I moved to this new city without ever having seen it before. My husband did not rank this program first and neither of us really believed that we would end up here. The joke was on us, however, because we ended up in a place in which we were not prepared to live. That summer my husband worked over a hundred hours a week, which in turn made him perpetually exhausted and cranky. We survived on credit card debt because the cost of living in our new city was higher than we anticipated.

To further complicate matters, I knew no one and the program did not offer a spouses’ group, or any support for that matter. In fact, my hubby was the only married categorical surgery resident in his class, let alone the only parent. Over the summer I became increasingly angry about the circumstance with which we would have to deal with for the next seven years of our lives.

This life which was thrust upon us resembled none of the dreams that I had for us as a family. I seethed with hurt, anger, and loneliness. My hubby was in survival mode and unable to reach beyond his own exhaustion, confusion, and stress to help me navigate through these troubles. I equally was unable to move beyond my own pain to support my husband through his demanding times. It seemed like all I did that summer was nurse my baby and cry. I had reached my breaking point.

One night after my hubby came home after a grueling thirty-six hours of call, I threatened to leave him. I was serious. I remember feeling trapped in a crisis and believed escape was the only option for survival. I really can’t remember all the horrible things that we said to each other that night, but this fight left an indelible mark on both of our psyches. Our love and commitment to our child made us try to make it work one more day, and then one more week, and then one more month.

I’m happy to report that we remain happily married to this day. Somehow we muddled through those times and didn’t give up. In truth, I am grasping to remember the measures that we took to improve our marriage. Nothing really comes to me, save a few small things like regular date nights, more daily phone contact, and simply letting some time pass.

What I do know, however, was that deciding to give the marriage one more chance was the best decision that we ever made. Hindsight makes it easy to discern that this conflict was the result of our individual stresses and our inability to support the other. Like everything in this life, internship and the attendant pressures passed. I had confused marital incompatibility with external pressures on the marriage.

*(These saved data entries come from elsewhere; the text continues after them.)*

(** A stage is given the next id. *)
Lemma register_consistent s b p h' :
  consistent s → (Z.of_nat (stage_id_generator s) < 2 ^ 63)%Z →
  boundary_of p = Some b → allocated (heap s) b → resolved (heap s) b = false →
  next_cells h' = next_cells (heap s) →
  (∀ b', resolved h' b' = resolved (heap s) b') →
  stage_of h' b = Some (stage_id_generator s) → (∀ b', b' ≠ b → stage_of h' b' = stage_of (heap s) b') →
  stage_of (heap s) b = None →
  consistent (register_stage p h' s).
Proof.
  intros Hc Hfit Hb Ha Hr Hn Hres Hs Hother Hnone. split; [destruct Hc as [Hc _]|].
  2:{ eapply job_settled_same; [|apply Hc]. intros x. apply (Hres (inl (ex_cells x))). }
  split; cbn.
  - eapply job_known_next; [|apply Hc]. lia.
  - intros b' n. destruct (decide (b' = b)) as [->|Hne]; [rewrite Hs; intros [= <-]; lia|].
    rewrite Hother by done. intros Hid. apply Hc in Hid. lia.
  - intros b1 b2 n. destruct (decide (b1 = b)) as [->|Hne1], (decide (b2 = b)) as [->|Hne2];
      rewrite ?Hs, ?Hother by done; [done| | |apply Hc]; intros H1b H2b; simplify_eq.
    + apply Hc in H2b. lia.
    + apply Hc in H1b. lia.
  - intros b'. rewrite Hres. destruct (decide (b' = b)) as [->|Hne]; [by rewrite Hs|]. rewrite Hother by done. apply Hc.
  - intros n q. destruct (decide (n = stage_id_generator s)) as [->|Hne].
    + rewrite lookup_insert_eq. intros [= <-]. exists b. rewrite Hres. split_and!; try done. destruct b; cbn in Ha |- *; lia.
    + rewrite lookup_insert_ne by done. intros Hq. destruct (active_open _ Hc n q Hq) as (b' & ? & Ha' & Hs' & ?).
      exists b'. rewrite Hres, Hother by congruence. split_and!; try done. destruct b'; cbn in Ha' |- *; lia.
  - intros n. destruct (decide (n = stage_id_generator s)) as [->|Hne]; [lia|].
    rewrite lookup_insert_ne by done. intros Ho. apply Hc in Ho. lia.
Qed.

(** *** Stages that can run *)

Lemma set_stage_id_heap h x n :
  (Z.of_nat n < 2 ^ 63)%Z →
  next_cells (set_stage_id x n h) = next_cells h ∧
  (∀ b, resolved (set_stage_id x n h) b = resolved h b) ∧
  stage_of (set_stage_id x n h) (inl (ex_cells x)) = Some n ∧
  (∀ b, b ≠ inl (ex_cells x) → stage_of (set_stage_id x n h) b = stage_of h b).
Proof.
  intros Hn. unfold set_stage_id, cells. split; [done|]. split; [|split].
  - intros [c|c]; [|done]. cbn. destruct (decide (c = ex_cells x)) as [->|]; [|by rewrite lookup_insert_ne].
    by rewrite lookup_insert_eq.
  - cbn. rewrite lookup_insert_eq. by apply id_of_small.
  - intros [c|c] Hc; [|done]. cbn. rewrite lookup_insert_ne by congruence. done.
Qed.

Lemma start_exchanges_grows found s stages s' :
  start_exchanges found s = (stages, s') → stage_id_generator s ≤ stage_id_generator s'.
Proof.
  revert s stages. induction found as [|[x input] found IH]; intros s stages Hs; cbn in Hs; [by simplify_eq|].
  destruct (ex_inactive_stage x); [by eapply IH|].
  destruct (start_exchanges found _) as [runnable s1] eqn:Hr. injection Hs as <- <-. apply IH in Hr.
  destruct (exchange_stage_id (heap s) x); cbn in Hr; lia.
Qed.

(** What starting stages keeps, and which exchanges it returns *)
Definition started (found : list (ExchangeExec * AdaptivePlan)) (s : AdaptivePlanner) (stages : list JobPlan)
    (s' : AdaptivePlanner) : Prop :=
  consistent s' ∧ plan s' = plan s ∧ next_cells (heap s') = next_cells (heap s) ∧
  (∀ b, resolved (heap s') b = resolved (heap s) b) ∧
  (∀ b n, stage_of (heap s) b = Some n → stage_of (heap s') b = Some n) ∧
  Forall (λ stage, ∃ x input n, stage = Bare (AExchange x input) ∧ (x, input) ∈ found ∧
                     stage_of (heap s') (inl (ex_cells x)) = Some n) stages.

Lemma start_exchanges_ok found s stages s' :
  start_exchanges found s = (stages, s') → consistent s → ids_fit s' →
  Forall (λ xi, known (heap s) xi.1 ∧ shuffle_created (heap s) xi.1 = false) found → started found s stages s'.
Proof.
  unfold ids_fit. revert s stages. induction found as [|[x input] found IH]; intros s stages Hs Hc Hfit Hf; cbn in Hs.
  { simplify_eq. by split_and!. }
  inversion_clear Hf as [|? ? [[Hx Hin] Hcr] Hf']. cbn in Hx, Hin, Hcr. rewrite Hin in Hs.
  destruct (start_exchanges found _) as [runnable s1] eqn:Hr. injection Hs as <- <-.
  assert (Hgrow := start_exchanges_grows _ _ _ _ Hr). unfold exchange_stage_id in *.
  destruct (id_of_cell (cell_stage_id (cells (heap s) x))) as [n|] eqn:Hid.
  - destruct (IH _ _ Hr Hc Hfit Hf') as (? & ? & ? & ? & Hkeep & Hall). split_and!; try done. constructor.
    + exists x, input, n. split_and!; [done|by left|]. by apply Hkeep.
    + eapply Forall_impl; [exact Hall|]. intros st (y & i & m & -> & ? & ?). exists y, i, m. split_and!; [done|by right|done].
  - cbn in Hgrow. destruct (set_stage_id_heap (heap s) x (stage_id_generator s)) as (Hn & Hres & Hst & Hoth); [lia|].
    destruct (IH _ _ Hr) as (? & ? & ? & Hres' & Hkeep & Hall); [| |..].
    + eapply register_consistent; [done|lia|done|done|by apply Hcr|done..].
    + done.
    + eapply Forall_impl; [exact Hf'|]. intros [y i] [[? ?] Hy]. split; [split; [|done]; cbn in *; lia|].
      exact (eq_trans (Hres (inl (ex_cells y))) Hy).
    + split_and!; [done|done|cbn in *; lia| | |].
      * intros b. rewrite Hres'. apply Hres.
      * intros b m Hb. apply Hkeep. cbn. rewrite Hoth; [done|]. intros ->. unfold cells in Hid. cbn in Hb. congruence.
      * constructor; [exists x, input, (stage_id_generator s); split_and!; [done|by left|by apply Hkeep]|].
        eapply Forall_impl; [exact Hall|]. intros st (y & i & m & -> & ? & ?). exists y, i, m. split_and!; [done|by right|done].
Qed.
(** ** Walks over the plan of the job *)

Section walks.
Context `{ProgressOps}.

(** [downstream_halos]: the filter directly on the boundary of the stage *)
Fixpoint find_halos (h : Heap) (stage_id : nat) (p : AdaptivePlan) : df_result (option (Scalar * Scalar)) :=
  let search :=
    fix go cs :=
      match cs with
      | [] => Ok None
      | c :: cs' =>
          let? found := find_halos h stage_id c in
          match found with Some halos => Ok (Some halos) | None => go cs' end
      end in
  match p with
  | ANode (RangeFilter f _) [AExchange x _ as child] =>
      if bool_decide (exchange_stage_id h x = Some stage_id) then Ok (Some (filter_halos f)) else search [child]
  | ANode (RangeFilter f _) [child] => search [child]
  | ANode (RangeFilter _ _) _ => Err (internal "RangeFilterExec must have exactly 1 child, got {}")
  | ANode _ cs => search cs
  | AExchange _ input => find_halos h stage_id input
  | ALeaf _ => Ok None
  end.

Definition downstream_halos (h : Heap) (plan : JobPlan) (stage_id : nat) : df_result (Scalar * Scalar) :=
  let? found := match plan with Adaptive _ input | Bare input => find_halos h stage_id input end in
  match found with
  | Some halos => Ok halos
  | None => Err (internal "range-repartition boundary for producer stage {producer_stage_id} has no consuming RangeFilterExec")
  end.
(** The two runs of the six loops end alike. *)
Lemma read_columns_same (g1 g2 : nat -> Z) (N : nat) :
  same_outcome 0 (read_columns now blank g1 data limes N)
    (read_columns now blank g2 data limes N).
Proof.
  assert (forall c s s', same_upto 0 s s' -> room limes c s = room limes c s')
    as Rm by (intros c s s' (O & _); unfold room; rewrite O; reflexivity).
  unfold read_columns.
  assert (same_outcome 0
            (for_reports N 0 (fun s _ => room limes 0 s)
               (evt_type_column now blank data) (mkLocals 1 [] g1 0))
            (for_reports N 0 (fun s _ => room limes 0 s)
               (evt_type_column now blank data) (mkLocals 1 [] g2 0))) as H1.
  { apply (for_reports_same 0) with (N := N); [| |lia|].
    - intros s s' i _ R. apply (Rm 0 s s' R).
    - intros s s' i _ (O & Rp & Sg & L). unfold evt_type_column.
      rewrite O, Rp, Sg. apply update_reports_same.
      repeat split; auto.
    - repeat split; auto. intros j Lj. lia. }
  unfold same_outcome in H1.
  destruct (for_reports N 0 _ _ (mkLocals 1 [] g1 0)) as [s1|],
           (for_reports N 0 _ _ (mkLocals 1 [] g2 0)) as [s1'|];
    try contradiction; [|exact I].
  assert (same_outcome 0
            (for_reports N 0 (fun s _ => room limes 0 s)
               (address_type_column data) s1)
            (for_reports N 0 (fun s _ => room limes 0 s)
               (address_type_column data) s1')) as H2.
  { apply (for_reports_same 0) with (N := N); [| |lia|exact H1].
    - intros s s' i _ R. apply (Rm 0 s s' R).
    - intros s s' i _ R. unfold address_type_column.
      pose proof R as (O & _). rewrite O. apply update_reports_same.
      exact R. }
  unfold same_outcome in H2.
  destruct (for_reports N 0 _ _ s1) as [s2|],
           (for_reports N 0 _ _ s1') as [s2'|];
    try contradiction; [|exact I].
  assert (same_outcome 0
            (for_reports N 0 (fun s _ => room limes 5 s)
               (address_column data) s2)
            (for_reports N 0 (fun s _ => room limes 5 s)
               (address_column data) s2')) as H3.
  { apply (for_reports_same 0) with (N := N); [| |lia|exact H2].
    - intros s s' i _ R. apply (Rm 5 s s' R).
    - intros s s' i _ R. unfold address_column.
      pose proof R as (O & _). rewrite O. apply update_reports_same.
      exact R. }
  unfold same_outcome in H3.
  destruct (for_reports N 0 _ _ s2) as [s3|],
           (for_reports N 0 _ _ s2') as [s3'|];
    try contradiction; [|exact I].
  destruct (ad_data_len_column_same N N 0%nat s3 s3' eq_refl H3)
    as (s4 & s4' & k & F4 & F4' & R4 & D4).
  rewrite F4, F4'.
  pose proof (ad_data_column_same N k s4 s4' R4 D4) as H5.
  unfold same_outcome in H5.
  destruct (for_reports N 0 _ _ s4) as [s5|],
           (for_reports N 0 _ _ s4') as [s5'|];
    try contradiction; [|exact I].
  apply (for_reports_same 0) with (N := N); [| |lia|exact H5].
  - intros s s' i _ R. apply (Rm 0 s s' R).
  - intros s s' i _ R. unfold rssi_column.
    pose proof R as (O & _). rewrite O. apply update_reports_same.
    exact R.
Qed.

End ADReports_facts.

(** X18. [read_ad_reports] never indexes its vector of reports outside
    its size, whatever the batch and whatever the array of lengths held
    before; it returns no report for a count of 0 or above 0x19, and
    otherwise one report per octet that follows the count, up to the
    count, each with source AD and the time of the call. *)
Theorem read_ad_reports_count (now : Z) (blank : ADReports.Report)
  (garbage : nat -> Z) (data : list Z) (data_length : Z) :
  exists reports segments,
    ADReports.read_ad_reports now blank garbage data data_length
    = Some (reports, segments)
    /\ Forall (ADReports.tagged now) reports
    /\ Z.of_nat (List.length reports)
       = (if (0 >=? EIR.rd data 0) || (EIR.rd data 0 >? 0x19) then 0
          else Z.min (EIR.rd data 0) (Z.max 0 (EIR.u8 data_length - 1))).
Proof.
  unfold ADReports.read_ad_reports.
  destruct ((0 >=? EIR.rd data 0) || (EIR.rd data 0 >? 25)) eqn:V.
  - exists [], 0. repeat split. constructor.
  - apply orb_false_iff in V. destruct V as [V1 V2].
    rewrite Z.geb_leb in V1. apply Z.leb_gt in V1.
    destruct (read_columns_total now blank data (EIR.u8 data_length) garbage
                (Z.to_nat (EIR.rd data 0)))
      as (s & k & F & Len & Tg & K & Rm & D).
    rewrite F. eexists _, _. split; [reflexivity|]. split; [exact Tg|].
    rewrite Len. lia.
Qed.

My hope in disclosing this story is to provide hope to those of you considering your marital options in the midst of the conflict that a medical career brings. In truth, I feel fortunate that we endured this experience and built this marriage from a near divorce state into a more solid union.

Our marriage has become an absolute priority now and we have become best friends again. I don’t want to mislead, we still have our moments, but disagreements tend to assume a more transitory feel nowadays. In the end, I realized that I had to let go of my vision of how I wanted my life to look and embrace the life that continues to unfold before me.